Daimon hizo una mueca.

—Bueno, creo que nuestro telegrafista la adora. ¿No le apetece encender aquel contacto grande? El de la palanca… Es ese hombrecillo lleno de arrugas, ¿no lo vio? Estaba sentado en el primer banco.

Prokop arrojó la fotografía sobre la mesa y encendió el contacto. Una chispa azulada recorrió la rejilla de alambre. Daimon jugueteó con los dedos en el panel; entonces todo el aparato empezó a destellar con cortas llamaradas azules.

—Así —dijo Daimon satisfecho y en voz baja mientras miraba inmóvil los destellos chisporroteantes.

Prokop agarró la foto con sus manos febriles. «Pues sí, está claro, es la chica de ahí abajo; de eso no hay duda. Pero si… si llevara un velo, y un abrigo de piel, un abrigo de piel cubierto de rocío y subido hasta la boca… y guantes…». Prokop apretó los dientes. ¡No era posible que se parecieran tanto!
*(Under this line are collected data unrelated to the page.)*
(** * The [generate] workflow of the code-generation CLI

  A shallow embedding of the interactive change-review and application
  workflow of the [generate <prompt>] command (the commander action of the
  CLI entry point), together with the helpers it calls:
  [generateUnifiedDiff] (file-operations/diffGenerator.ts),
  [applyFileChange] (file-operations/fileApplier.ts) and the Git wrappers
  of git-operations/gitManager.ts.

  Strings are Rocq strings (sequences of bytes).  The collaborators the
  command talks to (the backend, simple-git, inquirer) are an explicit
  [World] of replies; the third-party libraries it links (Node's [path],
  [diff], [chalk], the runtime's [toLowerCase]) are a [Platform]. *)

From Stdlib Require Import Ascii.
From stdpp Require Import base strings list gmap.

(** ** JavaScript string helpers *)

Module JsString.

Definition LF : ascii := "010"%char.

(** [s.substring(0, n)] *)
Definition substring_to (n : nat) (s : string) : string :=
  String.substring 0 n s.

(** [hay.includes(needle)] *)
Fixpoint includes (needle hay : string) : bool :=
  if String.prefix needle hay then true
  else match hay with
       | EmptyString => false
       | String _ hay' => includes needle hay'
       end.

(** [s.split('\n')]: never empty, the empty string splits to [[""]]. *)
Fixpoint split_lines (s : string) : list string :=
  match s with
  | EmptyString => [EmptyString]
  | String c s' =>
      if Ascii.eqb c LF then EmptyString :: split_lines s'
      else match split_lines s' with
           | l :: ls => String c l :: ls
           | [] => [String c EmptyString]
           end
  end.

(** [lines.join('\n')] *)
Definition join_lines (lines : list string) : string :=
  String.concat (String LF EmptyString) lines.

(** Truthiness of a string, and of a [string | undefined | null]. *)
Definition truthy_string (s : string) : bool :=
  negb (String.eqb s "").

Definition truthy (o : option string) : bool :=
  match o with
  | Some s => truthy_string s
  | None => false
  end.

(** [o || ''] *)
Definition or_empty (o : option string) : string :=
  match o with
  | Some s => if truthy_string s then s else ""
  | None => ""
  end.

End JsString.

(** ** Data shapes (types.ts) *)

Module ScannedFile.
Record t := {
  filePath : string;
  relativePath : string;
  content : string;
}.
End ScannedFile.

(** [action] is declared ['add' | 'modify' | 'delete'], but the value is the
    backend's JSON cast to the interface: at run time it is any string.
    An optional field that is missing is [None]. *)
Record ProposedFileChange := {
  filePath : string;
  action : string;
  newContent : option string;
  reason : option string;
}.

Record LLMOutput := {
  changes : list ProposedFileChange;
  summary : string;
  thoughtProcess : option string;
}.

(** The options object commander hands to the action; the action writes to
    [yes], [noGit] and [branch].  [noGit] is the key [options.noGit] the
    action reads; see [CommandLine.optionsOf] for what the command line
    puts there. *)
Record Options := {
  path : string;
  scanDirs : option (list string);
  scanFiles : option (list string);
  yes : bool;
  noGit : bool;
  branch : option string;
}.

Definition set_yes (b : bool) (o : Options) : Options :=
  {| path := path o; scanDirs := scanDirs o; scanFiles := scanFiles o;
     yes := b; noGit := noGit o; branch := branch o |}.

Definition set_noGit (b : bool) (o : Options) : Options :=
  {| path := path o; scanDirs := scanDirs o; scanFiles := scanFiles o;
     yes := yes o; noGit := b; branch := branch o |}.

Definition set_branch (n : string) (o : Options) : Options :=
  {| path := path o; scanDirs := scanDirs o; scanFiles := scanFiles o;
     yes := yes o; noGit := noGit o; branch := Some n |}.

(** ** Libraries and collaborators *)

(** A change object of the [diff] package; a missing [added] or [removed]
    is [None]. *)
Module Diff.
Record Change := {
  value : string;
  added : option bool;
  removed : option bool;
}.

Definition common (s : string) : Change :=
  {| value := s; added := None; removed := None |}.

Definition addition (s : string) : Change :=
  {| value := s; added := Some true; removed := None |}.

Definition removal (s : string) : Change :=
  {| value := s; added := None; removed := Some true |}.
End Diff.

(** What the command links against and does not implement. *)
Class Platform := {
  toLowerCase : string → string;
  path_resolve : string → string → string;
  path_relative : string → string → string;
  diffLines : string → string → list Diff.Change;
  chalk_green : string → string;
  chalk_red : string → string;
  chalk_grey : string → string;
}.

(** The outcome of an awaited promise. *)
Inductive Reply (A : Type) :=
| Resolved (a : A)
| Rejected (message : string).
Arguments Resolved {A} a.
Arguments Rejected {A} message.

(** The four values of the decision list. *)
Inductive Confirm := Yes | No | All | Abort.

(** What the collaborators answer during one invocation.  A Git call is
    answered by its argument, the decision prompt by the position of the
    change in the proposed batch, a remote mutation by the position of the
    change in the queue of confirmed changes. *)
Record World := {
  process_cwd : string;
  auth_getAuthToken : Reply bool;
  git_checkIsRepo : Reply bool;
  git_branchLocal : Reply string;
  git_branch : string → Reply unit;
  git_checkout : string → Reply unit;
  git_add : list string → Reply unit;
  inquirer_proceedGit : bool;
  inquirer_branchNameInput : string → string;
  inquirer_confirm : nat → Confirm;
  backend_scanProject : Reply (list ScannedFile.t);
  backend_callLLM : Reply LLMOutput;
  backend_mutation : nat → Reply unit;
}.

(** The calls and the output a run produces, in order.  Informational
    [console.log] lines other than the diff are not recorded. *)
Inductive Event :=
| GetAuthToken
| GitCheckIsRepo
| GitBranchLocal
| GitBranch (name : string)
| GitCheckout (name : string)
| GitAdd (paths : list string)
| CallCreateBranch (branchName : string)
| CallStageFiles (filePaths : list string)
| CallApplyFileChange (change : ProposedFileChange)
| PromptProceedGit
| PromptBranchName (suggestion : string)
| PromptConfirm (position : nat) (change : ProposedFileChange)
| ScanProject (scanPaths : list string) (projectRoot : string)
| CallLLM (userPrompt : string)
| CreateFile (absoluteFilePath : string) (isDirectory : bool) (content : string)
| WriteFile (absoluteFilePath : string) (content : string)
| DeleteFile (absoluteFilePath : string)
| ConsoleLog (text : string)
| ConsoleWarn (text : string)
| ConsoleError (text : string)
| ProcessExit (code : nat).

(** The terminal states of the workflow: the action ran to its end or left
    through a plain [return] ([Done]), left through the [return] of the
    abort branch ([Aborted]), or ended in [process.exit(1)] ([Failed]). *)
Inductive Outcome := Done | Aborted | Failed.

(** *** Reading a trace *)

Definition applyCall (e : Event) : option ProposedFileChange :=
  match e with
  | CallApplyFileChange change => Some change
  | _ => None
  end.

(** The changes handed to [applyFileChange], in order. *)
Definition applyCalls (tr : list Event) : list ProposedFileChange :=
  omap applyCall tr.

(** A request that changes a file on the backend. *)
Definition remoteMutation (e : Event) : bool :=
  match e with
  | CreateFile _ _ _ | WriteFile _ _ | DeleteFile _ => true
  | _ => false
  end.

(** What the steps before the review can produce. *)
Definition setupEvent (e : Event) : bool :=
  match e with
  | GetAuthToken | GitCheckIsRepo | GitBranchLocal | GitBranch _
  | GitCheckout _ | CallCreateBranch _ | PromptProceedGit
  | PromptBranchName _ | ScanProject _ _ | CallLLM _
  | ConsoleWarn _ | ConsoleError _ | ProcessExit _ => true
  | _ => false
  end.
Cerró bien los ojos para perseguir una huidiza visión: veía de nuevo a la muchacha del velo, que apretaba contra su pecho el sobre lacrado y ahora, ahora le dirigía una mirada pura y desesperada…
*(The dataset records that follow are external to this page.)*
(** * RouteMap: the geospatial overlay pipeline of the bus-route dashboard

    A shallow embedding of [dashboard/components/map/RouteMap.tsx]:
    the coordinate checks, the bounds accumulation of [MapUpdater], the
    route selection ([displayRoutes]), the polyline and stop-marker
    construction and [getColorBySpeed].

    JavaScript numbers are IEEE 754 binary64 values, modelled by
    [spec_float] at precision 53 and maximal exponent 1024.  Strings are
    sequences of code units below 256. *)

From Stdlib Require Import ZArith QArith Lia Lqa SpecFloat Ascii String.
From stdpp Require Import base list strings.

(** ** The JavaScript runtime operations the component relies on *)

Module JS.

Definition number := spec_float.

Definition prec : Z := 53.
Definition emax : Z := 1024.

Definition NaN : number := S754_nan.
Definition Infinity : number := S754_infinity false.
Definition zero : number := S754_zero false.

(** [isNaN(x)] on a number. *)
Definition isNaN (x : number) : bool :=
  match x with S754_nan => true | _ => false end.

(** [ToBoolean] on a number: [+0], [-0] and [NaN] are falsy. *)
Definition truthy (x : number) : bool :=
  match x with
  | S754_zero _ | S754_nan => false
  | _ => true
  end.

(** [x === y] and [x !== y] on numbers. *)
Definition strictEq (x y : number) : bool := SFeqb x y.
Definition strictNe (x y : number) : bool := negb (SFeqb x y).

(** [x >= y], [x <= y] and [x < y] on numbers; false when either side
    is [NaN]. *)
Definition ge (x y : number) : bool := SFleb y x.
Definition le (x y : number) : bool := SFleb x y.
Definition lt (x y : number) : bool := SFltb x y.

(** [Math.min] and [Math.max] of two numbers: [NaN] is contagious and
    [-0] is below [+0]. *)
Definition Math_min (a b : number) : number :=
  if isNaN a || isNaN b then NaN
  else match a, b with
       | S754_zero sa, S754_zero sb => S754_zero (sa || sb)
       | _, _ => if SFltb b a then b else a
       end.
Fuera de sí por la emoción, comparaba el retrato con la figura que ya se había desvanecido. «¡Cielos!, ¿qué aspecto tenía? Pero si no lo sé», se sobresaltó. «Tan sólo sé que iba embozada y que era hermosa. Era hermosa e iba embozada, y nada más; no vi nada más. Y esto, este retrato de aquí, estos grandes ojos y esta boca seria y delicada, ¿esto es ésa… ésa… ésa que duerme ahí abajo? Ésa tiene la boca abierta, la boca abierta y pecaminosa, y el pelo suelto, y no mira de este modo tan… tan… El velo cubierto de rocío le tapaba los ojos. No, es absurdo; ésta no es en absoluto esa chica de ahí abajo, ni siquiera se le parece. Éste es el rostro de la mujer del velo, que vino presa de la aflicción y la angustia; su frente está serena y sus ojos ensombrecidos por el dolor; y el velo se adhiere a sus labios, un grueso velo cubierto por el rocío de su aliento… ¡Por qué no lo levantó entonces para que pudiera reconocerla!».
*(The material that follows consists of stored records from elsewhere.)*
(** A name that [CreateTemporary] hands out is one that
    [DeleteIfTemporary] takes for a temporary. *)
Lemma CreateTemporary_name s object type name :
  outcome (CreateTemporary object type) s = inr name →
  String.substring 0 6 name = "__temp".
Proof.
  unfold outcome, CreateTemporary, bind, gets, modify.
  destruct (SetObject _ object type _) as [s' [e | []]]; [discriminate |].
  unfold ret. cbn [snd]. intros [= <-].
  by destruct (sprintf_x (m_TempNameNumber s)).
Qed.

(** The delete function may call back into the table when the object goes
    away.  [DeleteObject] erased the object's address before the call, so
    that callback finds nothing and changes nothing. *)
Lemma DeleteCallBack_unknown_address s object :
  m_AddressToNameMap s !! object = None →
  DeleteCallBack object s = (s, inr tt).
Proof.
  intros Ha. unfold DeleteCallBack, bind, gets, count. by rewrite Ha.
Qed.

Lemma DeleteCallBack_registered s object name r f :
  m_AddressToNameMap s !! object = Some name →
  m_InstanceMap s !! name = Some r →
  m_DeleteFunctionMap s !! GetType_ (GetCvQualifiedType r) = Some f →
  outcome (DeleteCallBack object) s = inr tt
  ∧ m_InstanceMap (after (DeleteCallBack object) s) !! name = None.
Proof.
  intros Ha Hr Hf.
  assert (Hcall : DeleteCallBack object s = DeleteObject name s).
  { unfold DeleteCallBack, bind, gets, count, AddressToNameMap_index.
    rewrite Ha. case_bool_decide; [| lia]. by rewrite Ha. }
  unfold outcome, after. rewrite Hcall, (DeleteObject_registered _ _ _ _ Hr Hf).
  split; [done |]. apply lookup_delete_eq.
Qed.

End Props.

(** On [ex_table_deletable] the replacement goes through: the old object 1
    is handed to delete function 400, the Tcl command goes, and ["a"] names
    object 2. *)
Example SetObject_replaces_on_ex_table :
  outcome (SetObject "a" 2%N ex_int) ex_table_deletable = inr tt
  ∧ trace (after (SetObject "a" 2%N ex_int) ex_table_deletable)
    = [CallDeleteFunction 400%N 1%N; Tcl_DeleteCommand 7%N "a"]
  ∧ outcome (GetObject "a") (after (SetObject "a" 2%N ex_int) ex_table_deletable)
    = inr 2%N
  ∧ m_AddressToNameMap (after (SetObject "a" 2%N ex_int) ex_table_deletable) !! 1%N
    = None.
Proof. vm_compute. by repeat split. Qed.

Example CreateTemporary_on_ex_table :
  outcome (CreateTemporary 5%N ex_int) ex_table = inr "__temp0"
  ∧ m_TempNameNumber (after (CreateTemporary 5%N ex_int) ex_table) = 1%N
  ∧ outcome (GetObject "__temp0") (after (CreateTemporary 5%N ex_int) ex_table)
    = inr 5%N
  ∧ sprintf_x 255 = "ff" ∧ sprintf_x 4096 = "1000".
Proof. vm_compute. by repeat split. Qed.

Example DeleteObject_on_ex_table :
  outcome (DeleteObject "b") ex_table = inl (UndefinedInstanceNameException "b")
  ∧ outcome (DeleteObject "a") ex_table = inl (UndefinedObjectTypeException "")
  ∧ after (DeleteObject "a") ex_table = ex_table
  ∧ outcome (DeleteObject "a") ex_table_deletable = inr tt
  ∧ outcome (Exists "a") (after (DeleteObject "a") ex_table_deletable) = inr false.
Proof. vm_compute. by repeat split. Qed.

(** C9 as stated fails on [ex_table]: ["a"] names object 1, whose type has
    no delete function, so [SetObject("a", 2, int)] throws and ["a"] still
    names object 1. *)
Lemma SetObject_may_throw_and_keep_old :
  outcome (SetObject "a" 2%N ex_int) ex_table = inl (UndefinedObjectTypeException "")
  ∧ outcome (GetObject "a") (after (SetObject "a" 2%N ex_int) ex_table) = inr 1%N
  ∧ outcome (GetObject "a") (after (SetObject "a" 2%N ex_int) ex_table) ≠ inr 2%N.
Proof. vm_compute. repeat split; congruence. Qed.

(** *** The member functions the claims leave out, and how they compose *)

Section Coverage.
Context `{CvQualifiedTypeInterface CvQualifiedType}.
Implicit Types (s : Instances CvQualifiedType) (name : string).

(** What the two getters give back, read off the instance map. *)
Lemma GetObject_eq s name :
  GetObject name s =
    (s, match m_InstanceMap s !! name with
        | Some r => inr (GetObject_ r)
        | None => inl (UndefinedInstanceNameException name)
        end).
Proof.
  destruct (m_InstanceMap s !! name) as [r|] eqn:Hr.
  - by apply GetObject_registered.
  - unfold GetObject, bind. by rewrite (CheckExists_unregistered _ _ Hr).
Qed.

Lemma GetType_eq s name :
  GetType name s =
    (s, match m_InstanceMap s !! name with
        | Some r => inr (GetCvQualifiedType r)
        | None => inl (UndefinedInstanceNameException name)
        end).
Proof.
  destruct (m_InstanceMap s !! name) as [r|] eqn:Hr.
  - unfold GetType, bind. rewrite (CheckExists_registered _ _ _ Hr).
    by rewrite (InstanceMap_index_registered _ _ _ Hr).
  - unfold GetType, bind. by rewrite (CheckExists_unregistered _ _ Hr).
Qed.

Lemma Exists_false_iff s name :
  outcome (Exists name) s = inr false ↔ m_InstanceMap s !! name = None.
Proof.
  unfold outcome. rewrite Exists_eq. cbn [snd].
  destruct (m_InstanceMap s !! name) as [r|].
  - rewrite bool_decide_eq_true_2 by eauto. split; discriminate.
  - rewrite bool_decide_eq_false_2 by (intros [? ?]; discriminate). done.
Qed.

(** X1: the observers [Exists], [CheckExists], [GetObject] and [GetType]
    leave the whole table as it is, also when they throw; [GetObject] and
    [GetType] throw [UndefinedInstanceNameException] for the name asked
    exactly when [Exists] answers false, and throw nothing else. *)
Theorem observers_read_only s name :
  after (Exists name) s = s
  ∧ after (CheckExists name) s = s
  ∧ after (GetObject name) s = s
  ∧ after (GetType name) s = s
  ∧ (outcome (GetObject name) s = inl (UndefinedInstanceNameException name)
       ↔ outcome (Exists name) s = inr false)
  ∧ (outcome (GetType name) s = inl (UndefinedInstanceNameException name)
       ↔ outcome (Exists name) s = inr false)
  ∧ (∀ e, outcome (GetObject name) s = inl e ∨ outcome (GetType name) s = inl e
          ∨ outcome (CheckExists name) s = inl e →
          e = UndefinedInstanceNameException name).
Proof.
  unfold after, outcome at 1 3 5 6 7.
  rewrite GetObject_eq, GetType_eq, Exists_false_iff. cbn [fst snd].
  split; [by rewrite Exists_eq |].
  destruct (m_InstanceMap s !! name) as [r|] eqn:Hr.
  - rewrite (CheckExists_registered _ _ _ Hr). cbn [fst snd].
    repeat split; try discriminate. intros e [? | [? | ?]]; discriminate.
  - rewrite (CheckExists_unregistered _ _ Hr). cbn [fst snd].
    repeat split; try done. intros e [? | [? | ?]]; congruence.
Qed.

(** The instance map after [SetObject] and after [DeleteObject], by cases. *)
Lemma SetObject_cases s name object type :
  (SetObject name object type s = (s, inl (UndefinedObjectTypeException ""))
   ∧ ∃ r, m_InstanceMap s !! name = Some r
          ∧ m_DeleteFunctionMap s !! GetType_ (GetCvQualifiedType r) = None)
  ∨ (outcome (SetObject name object type) s = inr tt
     ∧ m_InstanceMap (after (SetObject name object type) s)
       = <[name := mkReference object type]> (m_InstanceMap s)
     ∧ m_DeleteFunctionMap (after (SetObject name object type) s)
       = m_DeleteFunctionMap s
     ∧ m_TempNameNumber (after (SetObject name object type) s)
       = m_TempNameNumber s
     ∧ ∃ erased, m_AddressToNameMap (after (SetObject name object type) s)
                 = <[object := name]> (erased (m_AddressToNameMap s))
         ∧ (erased = id
              ∧ m_InstanceMap s !! name = None
              ∧ trace (after (SetObject name object type) s) = trace s
            ∨ ∃ r f, erased = delete (GetObject_ r)
              ∧ m_InstanceMap s !! name = Some r
              ∧ m_DeleteFunctionMap s !! GetType_ (GetCvQualifiedType r) = Some f
              ∧ trace (after (SetObject name object type) s)
                = trace s ++ [CallDeleteFunction f (GetObject_ r);
                              Tcl_DeleteCommand (m_Interpreter s) name])).
Proof.
  unfold outcome, after.
  destruct (m_InstanceMap s !! name) as [r|] eqn:Hr.
  - destruct (m_DeleteFunctionMap s !! GetType_ (GetCvQualifiedType r)) as [f|] eqn:Hf.
    + right. rewrite (SetObject_replace _ _ _ _ _ _ Hr Hf). cbn [fst snd].
      cbn [m_InstanceMap m_DeleteFunctionMap m_TempNameNumber m_AddressToNameMap trace].
      rewrite insert_delete_eq. repeat split.
      exists (delete (GetObject_ r)). split; [done |]. right. by exists r, f.
    + left. rewrite (SetObject_unknown_type _ _ _ _ _ Hr Hf). eauto.
  - right. rewrite (SetObject_fresh _ _ _ _ Hr). cbn [fst snd].
    cbn [m_InstanceMap m_DeleteFunctionMap m_TempNameNumber m_AddressToNameMap trace].
    repeat split. exists id. split; [done |]. by left.
Qed.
—Venga, le enseñaré algo —escuchó la voz de Daimon, que arrastró a Prokop al exterior. Estaban de pie en lo alto de una escombrera: bajo sus pies la superficie de la tierra, oscura y durmiente, que se extendía hasta el infinito—. Mire hacia allá —dijo Daimon, y señaló el horizonte con la mano—. ¿No ve nada?

—Nada. No, allí veo una lucecilla. Un tenue resplandor.

—¿Sabe lo que es?

Resonó un leve rumor, como si se removiera el viento en medio del remanso nocturno.

—Listo —anunció Daimon solemnemente, y se quitó la gorra—.
Good night
[58]
, camaradas.

Prokop se giró hacia él interrogante.

—¿No lo entiende? —dijo Daimon—. Acaba de llegarnos volando el sonido de la explosión. Cincuenta kilómetros a vuelo de pájaro. Exactamente dos minutos y medio.